Com a alarvidade que o caracteriza - e que encontra eco no coração alarve de muitos dos seus votantes -, André Ventura sugeriu, a propósito da devolução de património às ex-colónias portuguesas, que também Joacine fosse devolvida “ao seu país de origem”, um lamentável episódio que a antiga deputada ainda recorda, comparando a passividade com que aquele insulto foi recebido pela nossa classe política (com Ferro Rodrigues à cabeça e o argumento de não dar protagonismo ao Chega) e a decisão mais recente, tomada pelo Parlamento francês, de suspender por dois meses um deputado da Frente Nacional que mandou um outro parlamentar “regressar a África”.
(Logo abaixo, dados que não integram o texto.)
(** X10. Once a name has been cleared from the cache, the next load of it
    retrieves it anew, while every other cached name is still answered
    from the cache.  Clearing with no name, or with the empty name, empties
    the cache. *)
Theorem clearCache_reload (s : store) (name : jsstring) :
  name <> [] -> loadingStates s !! name = None ->
  (let s' := loadComponent (clearCache s (Some name)) name in
   retrievals s' = retrievals s ++ [(name, None)]
   /\ callers s' = callers s ++ [Owner name (length (retrievals s))])
  /\ (forall m, m <> name ->
        cached (clearCache s (Some name)) m = cached s m)
  /\ (forall m, cached (clearCache s None) m = None
                /\ cached (clearCache s (Some [])) m = None).
Proof.
  intros Hne Hl. destruct name as [|c name]; [contradiction|].
  split; [|split].
  - unfold loadComponent, cached. simpl.
    rewrite lookup_delete_eq, Hl.
    destruct (cacheEnabled s); split; reflexivity.
  - intros m Hm. unfold cached. simpl.
    rewrite lookup_delete_ne by congruence. reflexivity.
  - intros m. unfold cached. simpl. rewrite lookup_empty.
    destruct (cacheEnabled s); split; reflexivity.
Qed.

Lemma clearCache_reload_witness :
  retrievals (loadComponent (clearCache footer_cached (Some (lit "footer")))
                (lit "footer"))
  = retrievals footer_cached ++ [(lit "footer", None)].
Proof.
  refine (proj1 (proj1 (clearCache_reload footer_cached (lit "footer") _ _))).
  - discriminate.
  - vm_compute. reflexivity.
Defined.

(** X11. Clearing the cache does not reach a load in flight: when the call
    that started the retrieval resumes with the text, the name is in the
    cache again. *)
Theorem clearCache_during_load (s : store) (x : option jsstring) (c : nat)
    (name name' : jsstring) (p : promise) (html : jsstring) :
  cacheEnabled s = true ->
  callers s !! c = Some (Owner name p) ->
  retrievals s !! p = Some (name', Some (Fetched html)) ->
  cached (resume (clearCache s x) c) name = Some html.
Proof.
  intros He Hc Hr.
  assert (E : forall s0, cacheEnabled s0 = true ->
                callers s0 !! c = Some (Owner name p) ->
                retrievals s0 !! p = Some (name', Some (Fetched html)) ->
                cached (resume s0 c) name = Some html).
  { intros s0 H0 H1 H2. unfold resume. rewrite H1, H2.
    unfold cached. simpl. rewrite H0. apply lookup_insert_eq. }
  apply E; destruct x as [[|a n]|]; assumption.
Qed.

Lemma clearCache_during_load_witness :
  cached (resume (clearCache (settle footer_loading 0 footer_text) None) 0)
    (lit "footer")
  = Some (lit "<footer></footer>").
Proof.
  apply (clearCache_during_load _ None 0 (lit "footer") (lit "footer") 0);
    reflexivity.
Defined.

(** X12. [destroy] forgets the retrievals in flight without stopping them.
    A load of the same name made afterwards starts a second retrieval
    beside the first; and when the first call resumes, its [finally]
    removes the registration of the second, which is still in flight. *)
Theorem destroy_restarts_retrieval (s : store) (c : nat) (name : jsstring)
    (p : promise) (o : outcome) :
  callers s !! c = Some (Owner name p) ->
  retrievals s !! p = Some (name, None) ->
  let s1 := loadComponent (destroy_store s) name in
  let q := length (retrievals s) in
  p <> q
  /\ retrievals s1 !! p = Some (name, None)
  /\ retrievals s1 !! q = Some (name, None)
  /\ loadingStates s1 !! name = Some q
  /\ (let s2 := resume (settle s1 p o) c in
      retrievals s2 !! q = Some (name, None)
      /\ loadingStates s2 !! name = None).
Proof.
  intros Hc Hr s1 q.
  pose proof (lookup_lt_Some _ _ _ Hr) as Hlt.
  pose proof (lookup_lt_Some _ _ _ Hc) as Hltc.
  assert (Hpq : p <> q) by (unfold q; lia).
  assert (E1 : s1 = {| cacheEnabled := cacheEnabled s; components := ∅;
                       loadingStates := <[name := q]> ∅;
                       retrievals := retrievals s ++ [(name, None)];
                       callers := callers s ++ [Owner name q];
                       removals := removals s |}).
  { unfold s1, loadComponent, cached. simpl. rewrite !lookup_empty.
    destruct (cacheEnabled s); reflexivity. }
  assert (R1 : retrievals s1 !! p = Some (name, None)).
  { rewrite E1. simpl. rewrite lookup_app_l by exact Hlt. exact Hr. }
  assert (R2 : retrievals s1 !! q = Some (name, None)).
  { rewrite E1. simpl. apply list_lookup_middle. reflexivity. }
  split; [exact Hpq|]. split; [exact R1|]. split; [exact R2|].
  split; [rewrite E1; simpl; apply lookup_insert_eq|].
  intros s2. unfold s2, settle. rewrite R1.
  unfold resume. cbn [callers retrievals].
  assert (C1 : callers s1 !! c = Some (Owner name p)).
  { rewrite E1. simpl. rewrite lookup_app_l by exact Hltc. exact Hc. }
  rewrite C1.
  rewrite list_lookup_insert_eq by (rewrite E1; simpl; rewrite length_app; lia).
  simpl. split.
  - rewrite list_lookup_insert_ne by exact Hpq. exact R2.
  - apply lookup_delete_eq.
Qed.

Lemma destroy_restarts_retrieval_witness :
  loadingStates
    (resume (settle (loadComponent (destroy_store footer_loading) (lit "footer"))
               0 footer_text) 0)
    !! lit "footer" = None
  /\ retrievals
       (resume (settle (loadComponent (destroy_store footer_loading)
                          (lit "footer")) 0 footer_text) 0)
       !! 1 = Some (lit "footer", None).
Proof.
  destruct (destroy_restarts_retrieval footer_loading 0 (lit "footer") 0
              footer_text eq_refl eq_refl) as (_ & _ & _ & _ & H1 & H2).
  split; [exact H2 | exact H1].
Defined.

Lemma flat_map_agree {A B : Type} (f g : A -> list B) (l : list A) :
  (forall x, In x l -> f x = g x) -> flat_map f l = flat_map g l.
Proof.
  induction l as [|x l IH]; intros H; simpl; [reflexivity|].
  rewrite (H x) by (left; reflexivity).
  rewrite IH; [reflexivity|]. intros y Hy. apply H. right. exact Hy.
Qed.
A entrada de Joacine Katar Moreira na Assembleia da República, na sequência das legislativas de Outubro de 2019, foi contemporânea da chegada do Chega à arena parlamentar, então com apenas um deputado e 1,29% dos votos. A deputada do Livre tornou-se rapidamente o alvo privilegiado dos ataques do vil Ventura e do seu partido, mesmo não sendo a primeira mulher negra na história do Parlamento - honra que cabe à farmacêutica Sinclética Soares dos Santos Torres, deputada por Angola à Assembleia Nacional do Estado Novo, entre 1965 e 1974 - e mesmo não sendo a primeira deputada negra no regime democrático - honra que cabe à académica Nilza de Sena, deputada do PSD na legislatura de 2011-2019. Antes dela, Helena Lopes da Silva, natural de Cabo Verde, já tinha sido cabeça-de-lista pelo PSR às eleições para o Parlamento Europeu, em 1994, e, de resto, com Joacine entraram na Assembleia duas outras mulheres de origens africanas, a bloquista Beatriz Gomes Dias, nascida no Senegal, e a socialista Romualda Fernandes, nada na Guiné-Bissau. Katar Moreira foi, isso sim, e apenas, a primeira cabeça-de-lista negra a ser eleita como deputada, facto que ela considerou “uma revolução”, mas que, em si mesmo, não era motivo para tanta sanha do Chega e dos seus esbirros, que soezmente a atacaram - e ardilosamente a usaram para se promoverem - não tanto por ela ser mulher e ter origens africanas, mas muito mais, quer-nos parecer, devido ao seu high profile, patente logo no dia da investidura, quando irrompeu por São Bento adentro levando a tiracolo um assessor trajado de saia escura (e bainha subida).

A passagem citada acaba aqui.